◆ **Source records**
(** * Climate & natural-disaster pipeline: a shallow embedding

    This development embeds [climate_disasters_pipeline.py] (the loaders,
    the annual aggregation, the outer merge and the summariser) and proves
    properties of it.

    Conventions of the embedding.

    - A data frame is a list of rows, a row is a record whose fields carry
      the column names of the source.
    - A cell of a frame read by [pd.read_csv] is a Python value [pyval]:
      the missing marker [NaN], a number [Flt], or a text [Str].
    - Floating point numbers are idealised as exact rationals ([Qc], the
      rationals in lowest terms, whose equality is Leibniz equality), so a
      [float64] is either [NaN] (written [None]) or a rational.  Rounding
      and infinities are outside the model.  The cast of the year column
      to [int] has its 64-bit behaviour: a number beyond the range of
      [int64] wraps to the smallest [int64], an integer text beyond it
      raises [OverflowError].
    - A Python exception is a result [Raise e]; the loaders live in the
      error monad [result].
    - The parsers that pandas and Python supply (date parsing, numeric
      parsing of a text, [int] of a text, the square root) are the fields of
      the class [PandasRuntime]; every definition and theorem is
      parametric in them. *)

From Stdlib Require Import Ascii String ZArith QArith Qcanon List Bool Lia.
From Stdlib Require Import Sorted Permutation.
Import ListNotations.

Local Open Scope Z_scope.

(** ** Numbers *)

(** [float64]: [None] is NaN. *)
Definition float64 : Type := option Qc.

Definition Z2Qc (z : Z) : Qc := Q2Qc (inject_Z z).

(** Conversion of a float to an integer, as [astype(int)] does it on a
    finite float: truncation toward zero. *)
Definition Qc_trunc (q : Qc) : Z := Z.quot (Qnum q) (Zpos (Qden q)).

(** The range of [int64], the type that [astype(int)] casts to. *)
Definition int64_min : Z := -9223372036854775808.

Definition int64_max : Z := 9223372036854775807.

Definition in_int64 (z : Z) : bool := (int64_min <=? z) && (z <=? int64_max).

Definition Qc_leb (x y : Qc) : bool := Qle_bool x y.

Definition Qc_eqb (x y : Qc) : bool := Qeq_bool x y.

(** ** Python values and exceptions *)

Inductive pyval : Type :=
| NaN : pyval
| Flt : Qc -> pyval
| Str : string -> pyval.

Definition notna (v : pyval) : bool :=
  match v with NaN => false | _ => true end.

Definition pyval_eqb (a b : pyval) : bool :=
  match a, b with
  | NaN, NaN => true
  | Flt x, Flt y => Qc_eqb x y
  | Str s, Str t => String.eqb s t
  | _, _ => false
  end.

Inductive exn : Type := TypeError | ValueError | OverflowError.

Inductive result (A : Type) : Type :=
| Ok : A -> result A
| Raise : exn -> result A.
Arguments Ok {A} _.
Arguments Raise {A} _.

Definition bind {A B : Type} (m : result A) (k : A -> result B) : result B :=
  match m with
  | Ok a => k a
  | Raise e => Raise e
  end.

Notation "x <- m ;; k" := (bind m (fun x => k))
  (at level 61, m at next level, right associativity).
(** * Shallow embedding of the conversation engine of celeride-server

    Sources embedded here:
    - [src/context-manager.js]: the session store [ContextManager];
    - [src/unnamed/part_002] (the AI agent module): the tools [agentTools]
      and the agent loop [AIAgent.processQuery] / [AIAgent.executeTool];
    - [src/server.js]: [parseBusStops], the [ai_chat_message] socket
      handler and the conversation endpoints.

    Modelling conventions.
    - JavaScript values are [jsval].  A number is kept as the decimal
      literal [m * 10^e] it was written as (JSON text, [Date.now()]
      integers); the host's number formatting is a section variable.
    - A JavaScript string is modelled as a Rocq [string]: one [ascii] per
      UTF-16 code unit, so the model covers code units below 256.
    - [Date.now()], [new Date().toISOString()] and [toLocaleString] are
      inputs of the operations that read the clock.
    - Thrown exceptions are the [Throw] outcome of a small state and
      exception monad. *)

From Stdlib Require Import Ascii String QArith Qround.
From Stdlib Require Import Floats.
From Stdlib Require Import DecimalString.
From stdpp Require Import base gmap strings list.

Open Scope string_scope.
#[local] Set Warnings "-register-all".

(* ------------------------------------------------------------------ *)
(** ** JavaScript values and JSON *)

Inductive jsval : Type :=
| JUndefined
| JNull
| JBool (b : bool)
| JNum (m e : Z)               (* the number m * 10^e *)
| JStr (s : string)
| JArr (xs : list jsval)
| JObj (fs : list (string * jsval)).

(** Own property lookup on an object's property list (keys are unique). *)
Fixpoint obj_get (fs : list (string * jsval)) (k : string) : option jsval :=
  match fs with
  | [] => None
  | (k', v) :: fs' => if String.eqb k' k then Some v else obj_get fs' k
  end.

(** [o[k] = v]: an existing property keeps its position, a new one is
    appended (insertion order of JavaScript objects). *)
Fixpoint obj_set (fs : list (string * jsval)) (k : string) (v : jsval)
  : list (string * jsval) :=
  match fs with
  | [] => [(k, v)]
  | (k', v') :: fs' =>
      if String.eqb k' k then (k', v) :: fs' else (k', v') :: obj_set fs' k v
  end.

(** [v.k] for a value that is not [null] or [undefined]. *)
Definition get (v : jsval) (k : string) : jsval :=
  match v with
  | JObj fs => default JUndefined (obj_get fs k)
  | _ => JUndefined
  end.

...

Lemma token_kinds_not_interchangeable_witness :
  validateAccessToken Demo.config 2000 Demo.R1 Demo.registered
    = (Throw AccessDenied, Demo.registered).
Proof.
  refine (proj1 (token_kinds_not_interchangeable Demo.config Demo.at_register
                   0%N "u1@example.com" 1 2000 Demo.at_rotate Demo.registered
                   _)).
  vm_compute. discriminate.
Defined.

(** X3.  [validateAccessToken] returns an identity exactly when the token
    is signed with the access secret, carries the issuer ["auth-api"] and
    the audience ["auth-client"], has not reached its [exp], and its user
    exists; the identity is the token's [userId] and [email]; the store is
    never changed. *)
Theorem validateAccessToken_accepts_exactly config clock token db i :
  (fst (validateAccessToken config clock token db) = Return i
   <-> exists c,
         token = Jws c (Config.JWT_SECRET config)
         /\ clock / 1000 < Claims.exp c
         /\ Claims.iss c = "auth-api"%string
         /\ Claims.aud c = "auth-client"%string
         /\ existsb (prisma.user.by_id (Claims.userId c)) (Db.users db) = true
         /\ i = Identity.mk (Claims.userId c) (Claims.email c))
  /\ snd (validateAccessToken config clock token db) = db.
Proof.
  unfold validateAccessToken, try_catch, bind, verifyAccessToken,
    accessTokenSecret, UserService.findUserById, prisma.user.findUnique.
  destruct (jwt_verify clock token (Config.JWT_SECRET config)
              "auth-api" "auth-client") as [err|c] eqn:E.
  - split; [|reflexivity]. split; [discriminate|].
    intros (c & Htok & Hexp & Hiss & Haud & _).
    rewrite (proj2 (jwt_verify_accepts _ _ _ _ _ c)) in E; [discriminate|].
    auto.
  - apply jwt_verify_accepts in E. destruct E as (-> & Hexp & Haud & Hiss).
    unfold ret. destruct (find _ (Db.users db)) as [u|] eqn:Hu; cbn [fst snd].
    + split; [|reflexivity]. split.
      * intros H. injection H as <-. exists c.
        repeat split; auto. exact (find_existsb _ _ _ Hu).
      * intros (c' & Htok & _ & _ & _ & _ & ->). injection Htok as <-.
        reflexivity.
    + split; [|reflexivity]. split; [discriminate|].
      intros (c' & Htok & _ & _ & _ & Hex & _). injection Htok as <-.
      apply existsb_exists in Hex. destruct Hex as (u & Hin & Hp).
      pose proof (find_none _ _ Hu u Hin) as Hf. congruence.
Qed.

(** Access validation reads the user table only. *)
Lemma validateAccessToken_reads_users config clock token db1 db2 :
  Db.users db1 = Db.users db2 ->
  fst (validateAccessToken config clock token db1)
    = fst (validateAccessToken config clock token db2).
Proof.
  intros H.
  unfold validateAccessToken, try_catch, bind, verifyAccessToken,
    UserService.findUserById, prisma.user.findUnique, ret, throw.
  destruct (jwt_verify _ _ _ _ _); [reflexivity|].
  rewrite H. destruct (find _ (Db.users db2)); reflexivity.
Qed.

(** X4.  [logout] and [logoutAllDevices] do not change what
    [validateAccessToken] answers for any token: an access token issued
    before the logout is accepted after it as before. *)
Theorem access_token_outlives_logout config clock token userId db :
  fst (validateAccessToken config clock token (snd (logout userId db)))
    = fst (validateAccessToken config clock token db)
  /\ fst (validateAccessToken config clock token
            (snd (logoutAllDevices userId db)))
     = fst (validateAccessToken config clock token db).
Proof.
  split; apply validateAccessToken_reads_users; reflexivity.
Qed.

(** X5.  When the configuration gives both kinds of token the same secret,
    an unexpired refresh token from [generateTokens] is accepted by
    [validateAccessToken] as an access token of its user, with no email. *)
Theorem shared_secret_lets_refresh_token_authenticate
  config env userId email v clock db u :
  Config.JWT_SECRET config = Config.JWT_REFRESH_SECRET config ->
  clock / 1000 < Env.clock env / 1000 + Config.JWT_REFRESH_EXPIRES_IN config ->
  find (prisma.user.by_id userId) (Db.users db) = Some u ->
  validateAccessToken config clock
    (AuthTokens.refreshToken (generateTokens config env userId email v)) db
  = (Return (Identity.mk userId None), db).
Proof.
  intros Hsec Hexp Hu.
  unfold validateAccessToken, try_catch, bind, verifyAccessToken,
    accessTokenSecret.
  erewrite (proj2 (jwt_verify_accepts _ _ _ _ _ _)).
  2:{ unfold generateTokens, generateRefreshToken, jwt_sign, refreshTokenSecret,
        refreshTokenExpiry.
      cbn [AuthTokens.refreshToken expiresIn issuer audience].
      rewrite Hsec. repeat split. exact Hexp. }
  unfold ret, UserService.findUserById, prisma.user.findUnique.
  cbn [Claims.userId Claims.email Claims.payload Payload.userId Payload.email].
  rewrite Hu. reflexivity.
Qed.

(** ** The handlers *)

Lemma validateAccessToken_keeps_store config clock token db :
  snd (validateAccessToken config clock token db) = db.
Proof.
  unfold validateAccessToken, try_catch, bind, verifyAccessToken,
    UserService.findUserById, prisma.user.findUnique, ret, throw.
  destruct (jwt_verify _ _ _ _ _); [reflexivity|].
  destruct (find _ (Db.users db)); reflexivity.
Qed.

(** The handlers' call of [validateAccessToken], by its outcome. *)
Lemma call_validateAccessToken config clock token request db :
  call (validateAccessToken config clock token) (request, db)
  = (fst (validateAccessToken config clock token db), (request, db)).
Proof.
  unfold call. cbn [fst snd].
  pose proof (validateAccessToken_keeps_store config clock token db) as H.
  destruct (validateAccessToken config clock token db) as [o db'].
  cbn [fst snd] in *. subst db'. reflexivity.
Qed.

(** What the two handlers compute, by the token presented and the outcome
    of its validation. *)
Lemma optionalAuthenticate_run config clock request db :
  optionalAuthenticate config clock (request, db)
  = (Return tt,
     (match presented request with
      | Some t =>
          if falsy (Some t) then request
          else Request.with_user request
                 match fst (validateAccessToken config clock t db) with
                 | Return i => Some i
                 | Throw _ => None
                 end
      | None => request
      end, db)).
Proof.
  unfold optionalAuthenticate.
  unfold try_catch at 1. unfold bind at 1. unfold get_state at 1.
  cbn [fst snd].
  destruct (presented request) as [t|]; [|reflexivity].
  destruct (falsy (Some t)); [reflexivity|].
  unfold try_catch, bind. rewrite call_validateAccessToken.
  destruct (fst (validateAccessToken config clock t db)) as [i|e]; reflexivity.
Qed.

◆ **What is being asked**
Filter the entries and copy each line with "UserService".

◆ **Your solution**
    accessTokenSecret, UserService.findUserById, prisma.user.findUnique.
    UserService.findUserById, prisma.user.findUnique, ret, throw.
  unfold ret, UserService.findUserById, prisma.user.findUnique.
    UserService.findUserById, prisma.user.findUnique, ret, throw.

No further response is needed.